[Exercise input — start]
(** * schedlib: the round-robin resolver, the SAT operation sequencer and
      the instrument spec query, embedded from
      [schedlib/policies/sat.py] and [schedlib/instrument.py]. *)

From Stdlib Require Import QArith Qcanon Ascii String.
From stdpp Require Import base option list numbers strings gmap sorting.

Local Open Scope string_scope.
Local Open Scope list_scope.
Local Open Scope Z_scope.

(** ** Time and numbers

    A [datetime] is the integer count of microseconds since the epoch and a
    [timedelta] an integer count of microseconds, which is the resolution Python
    stores. *)

Definition datetime := Z.
Definition timedelta := Z.

(** A Python number as the operations and the spec query meet it.  They only
    compare, select and print numbers, never add them, so an [int] or a
    finite [float] is the rational it denotes (a canonical [Qc]: [1] and
    [1.0], and [0.0] and [-0.0], are one number, as they are for [==]); a
    [float] may also be one of the two infinities or NaN. *)
Inductive number :=
  | Finite (q : Qc)
  | PosInf
  | NegInf
  | NaN.

Global Instance number_eq_dec : EqDecision number.
Proof. solve_decision. Defined.

(** The integer [n] as a number. *)
Definition num (n : Z) : number := Finite (Qc_of_Z n).

Definition is_nan (a : number) : bool :=
  match a with NaN => true | _ => false end.

(** Python's [a == b], [a < b] and [a <= b] on numbers.  Every comparison
    with NaN is false, also that of NaN with itself. *)
Definition num_eq (a b : number) : bool :=
  match a, b with
  | Finite x, Finite y => bool_decide (x = y)
  | PosInf, PosInf | NegInf, NegInf => true
  | _, _ => false
  end.

Definition num_lt (a b : number) : bool :=
  match a, b with
  | NaN, _ | _, NaN => false
  | Finite x, Finite y => bool_decide (x < y)%Qc
  | NegInf, (Finite _ | PosInf) => true
  | Finite _, PosInf => true
  | _, _ => false
  end.

Definition num_le (a b : number) : bool :=
  match a, b with
  | NaN, _ | _, NaN => false
  | Finite x, Finite y => bool_decide (x ≤ y)%Qc
  | NegInf, _ | _, PosInf => true
  | _, _ => false
  end.

(** [dt.timedelta(seconds=s)] for an integral number of seconds. *)
Definition timedelta_of_seconds (s : Z) : timedelta := s * 1000000.

(** [timedelta.total_seconds()], as an exact rational. *)
Definition total_seconds (d : timedelta) : Qc := (Qc_of_Z d / Qc_of_Z 1000000)%Qc.

(** Modelled from the spec: the unit constants [utils.minute] and [utils.hour]
    (module [schedlib/utils.py] is not part of the sources); durations are
    counted in seconds. *)
Definition minute : Z := 60.
Definition hour : Z := 60 * minute.

(** ** Blocks *)

(** Modelled from the spec: [core.Block], the base time interval [t0, t1] that
    every block variant shares (module [schedlib/core.py] is not part of the
    sources).  The docstring of [round_robin] writes such a block [[t0, t1]]. *)
Record Block := mkBlock { t0 : datetime; t1 : datetime }.

Global Instance Block_eq_dec : EqDecision Block.
Proof. solve_decision. Defined.

(** Modelled from the spec: the overlap test between two blocks.  The spec
    leaves open whether touching end points count as overlapping, so the
    convention is the flag [touching]: closed intervals when it is set, open
    intervals otherwise. *)
Definition block_overlap (touching : bool) (a b : Block) : bool :=
  if touching
  then bool_decide (t0 a ≤ t1 b) && bool_decide (t0 b ≤ t1 a)
  else bool_decide (t0 a < t1 b) && bool_decide (t0 b < t1 a).

(** Modelled from the spec: [core.seq_sort] on a flat sequence, a stable sort by
    [t0] (insertion from the right keeps equal keys in traversal order). *)
Fixpoint seq_sort_insert (b : Block) (seq : list Block) : list Block :=
  match seq with
  | [] => [b]
  | c :: rest =>
      if bool_decide (t0 b ≤ t0 c) then b :: c :: rest
      else c :: seq_sort_insert b rest
  end.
[Exercise input — finish]
- _Requirement_
Out of the entries above, write out only the lines between the line holding "Local Open Scope Z_scope." and the line holding "bool_decide (x < y)%Qc", inclusive, each exactly as given.

- _Task result_
Local Open Scope Z_scope.

(** ** Time and numbers

    A [datetime] is the integer count of microseconds since the epoch and a
    [timedelta] an integer count of microseconds, which is the resolution Python
    stores. *)

Definition datetime := Z.
Definition timedelta := Z.

(** A Python number as the operations and the spec query meet it.  They only
    compare, select and print numbers, never add them, so an [int] or a
    finite [float] is the rational it denotes (a canonical [Qc]: [1] and
    [1.0], and [0.0] and [-0.0], are one number, as they are for [==]); a
    [float] may also be one of the two infinities or NaN. *)
Inductive number :=
  | Finite (q : Qc)
  | PosInf
  | NegInf
  | NaN.

Global Instance number_eq_dec : EqDecision number.
Proof. solve_decision. Defined.

(** The integer [n] as a number. *)
Definition num (n : Z) : number := Finite (Qc_of_Z n).

Definition is_nan (a : number) : bool :=
  match a with NaN => true | _ => false end.

(** Python's [a == b], [a < b] and [a <= b] on numbers.  Every comparison
    with NaN is false, also that of NaN with itself. *)
Definition num_eq (a b : number) : bool :=
  match a, b with
  | Finite x, Finite y => bool_decide (x = y)
  | PosInf, PosInf | NegInf, NegInf => true
  | _, _ => false
  end.

Definition num_lt (a b : number) : bool :=
  match a, b with
  | NaN, _ | _, NaN => false
  | Finite x, Finite y => bool_decide (x < y)%Qc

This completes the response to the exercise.